Mozilla isn't a complete stranger to iOS. Four years ago, the organization released Firefox Home, which synced bookmarks and tabs from other devices but was not a full-fledged browser. Mozilla shut down the app in 2012. While Mozilla now lets users sync their tabs and bookmarks with an online login, iOS users have been left out, potentially making Mozilla less attractive as a whole.
In the past, Mozilla has said that it wouldn't offer Firefox on iOS because Apple doesn't allow third-parties to use their own browsing engines. Chrome, for instance, is based off the same WebKit rendering engine as Safari, despite having its own engine called Blink for other platforms. Mozilla has bemoaned this dominance of WebKit as promoting a "monoculture," in which mobile webmasters only target WebKit to the exclusion of other browsers and open standards.
Unless Mozilla has a trick up its sleeve, it seems the organization will freeze its anti-Webkit crusade as it tries to win back lost users.
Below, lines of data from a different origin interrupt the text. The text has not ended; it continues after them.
(** * joystick_listener: a shallow embedding of the listener node

    The development follows [rclcpp_examples/src/topics/joystick_listener.cpp]:

    - [Cxx]     the pieces of C++ the file relies on: [int] counters whose
                overflow is undefined, the [int]-to-[size_t] conversion of
                the loop tests, unchecked [operator[]] on a vector, and the
                formatted inserters of [std::ostream];
    - [Joy]     the [sensor_msgs::msg::Joy] message;
    - [Listener] the callback [chatterCallback], as a program of a small
                state-and-failure monad over the standard output stream and
                the store of message objects;
    - [Main]    [main], as an interaction tree over the calls it makes into
                the middleware. *)

From ITree Require Import ITree ITreeFacts Events.State Events.StateFacts Props.Leaf.
From ITree Require Import Props.Infinite Props.EuttNoRet.
From Equations Require Import Equations.
From Stdlib Require Import ZArith List Lia Bool Ascii String Zwf.
From Stdlib Require Import SpecFloat DecimalString DecimalPos DecimalZ QArith.
Import ListNotations.

Local Open Scope string_scope.
Local Open Scope list_scope.
Local Open Scope Z_scope.

(* ===================================================================== *)
(** * The C++ fragment *)
(* ===================================================================== *)

Module Cxx.

(** ** [int] and [size_t] *)

(** [int] is 32 bits wide and [size_t] 64 bits wide (the LP64 targets of
    the middleware). *)
Definition INT_MAX : Z := 2147483647.
Definition SIZE_WIDTH : Z := 64.

(** [i++] on an [int].  Signed overflow is undefined behaviour: there is
    no successor of [INT_MAX]. *)
Definition int_succ (i : Z) : option Z :=
  if i <? INT_MAX then Some (i + 1) else None.

(** The conversion applied to the [int] operand of [i < v.size()] and of
    [v[i]]: the value modulo [2^64]. *)
Definition to_size_t (i : Z) : Z := i mod 2 ^ SIZE_WIDTH.

(** ** [std::vector] *)

Definition size {A} (v : list A) : Z := Z.of_nat (List.length v).

(** [v[n]] for [n : size_t]; the access is unchecked, so there is a value
    only when [n < v.size()]. *)
Definition at_index {A} (v : list A) (n : Z) : option A :=
  if (0 <=? n) && (n <? size v) then nth_error v (Z.to_nat n) else None.

(** ** Formatted output *)

(** A [float] is an IEEE 754 binary32 datum: a signed zero, a signed
    infinity, a NaN with its sign bit and payload, or a finite number with
    sign, mantissa and binary exponent. *)
Inductive float32 : Type :=
| B754_zero (s : bool)
| B754_infinity (s : bool)
| B754_nan (s : bool) (payload : positive)
| B754_finite (s : bool) (m : positive) (e : Z).

(** The datum without what only a NaN carries. *)
Definition to_spec_float (f : float32) : spec_float :=
  match f with
  | B754_zero s => S754_zero s
  | B754_infinity s => S754_infinity s
  | B754_nan _ _ => S754_nan
  | B754_finite s m e => S754_finite s m e
  end.

(** The data that are bit patterns of binary32: 24 bits of precision,
    exponents below 128, NaN payloads of 23 bits. *)
Definition is_float32 (f : float32) : bool :=
  match f with
  | B754_nan _ payload => Z.pos payload <? 2 ^ 23
  | _ => valid_binary 24 128 (to_spec_float f)
  end.

(** The number a finite datum stands for, in lowest terms. *)
Definition exact_value (f : float32) : option Q :=
  match f with
  | B754_zero _ => Some (0 # 1)
  | B754_finite s m e =>
      Some (Qred (Qmult (inject_Z (if s then Z.neg m else Z.pos m))
                        (Qpower (2 # 1) e)))
  | _ => None
  end.

(** The decimal numeral of an integer, as [operator<<(int)] writes it
    with the stream's initial flags ([dec], no [showpos], width 0). *)
Definition dec (z : Z) : string := NilZero.string_of_int (Z.to_int z).

(** [operator<<(float)] is the standard library's: it converts to
    [double] (exactly) and formats like [printf] with [%g] and the stream's
    precision, initially 6.  The value is rounded to [P] significant
    decimal digits (to nearest, ties to even), written in fixed notation
    when the decimal exponent [X] satisfies [-4 <= X < P] and in scientific
    notation otherwise, and trailing zeros of the fraction are dropped.
    A NaN is written [nan], an infinity [inf], each after a minus sign
    when its sign bit is set, whatever the payload of the NaN.
    [std::cout] is taken with its initial flags and the classic locale,
    which nothing in the program changes. *)
Definition precision : Z := 6.

(** Number of decimal digits of a positive integer. *)
Definition ndigits (n : Z) : Z := Z.of_nat (String.length (dec n)).

(** [10^t <= num/den], for positive [num] and [den]. *)
Definition ge_pow10 (num den t : Z) : bool :=
  if 0 <=? t then den * 10 ^ t <=? num else den <=? num * 10 ^ (- t).

(** The decimal exponent [floor (log10 (num/den))]. *)
Definition exp10 (num den : Z) : Z :=
  let t := ndigits num - ndigits den in
  if ge_pow10 num den t then t else t - 1.

(** [n/d] rounded to the nearest integer, ties to even. *)
Definition round_half_even (n d : Z) : Z :=
  let q := n / d in
  match 2 * (n mod d) ?= d with
  | Lt => q
  | Gt => q + 1
  | Eq => if Z.even q then q else q + 1
  end.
The story behind the story: While celebrating Firefox's 10-year anniversary last month, Mozilla stressed its newfound emphasis on privacy, with new features like a "Forget" button and support for the DuckDuckGo search engine, which doesn't track users. For Mozilla, bringing similar features to iPhone and iPad users may be worth adopting Webkit, even if it is a loveless embrace.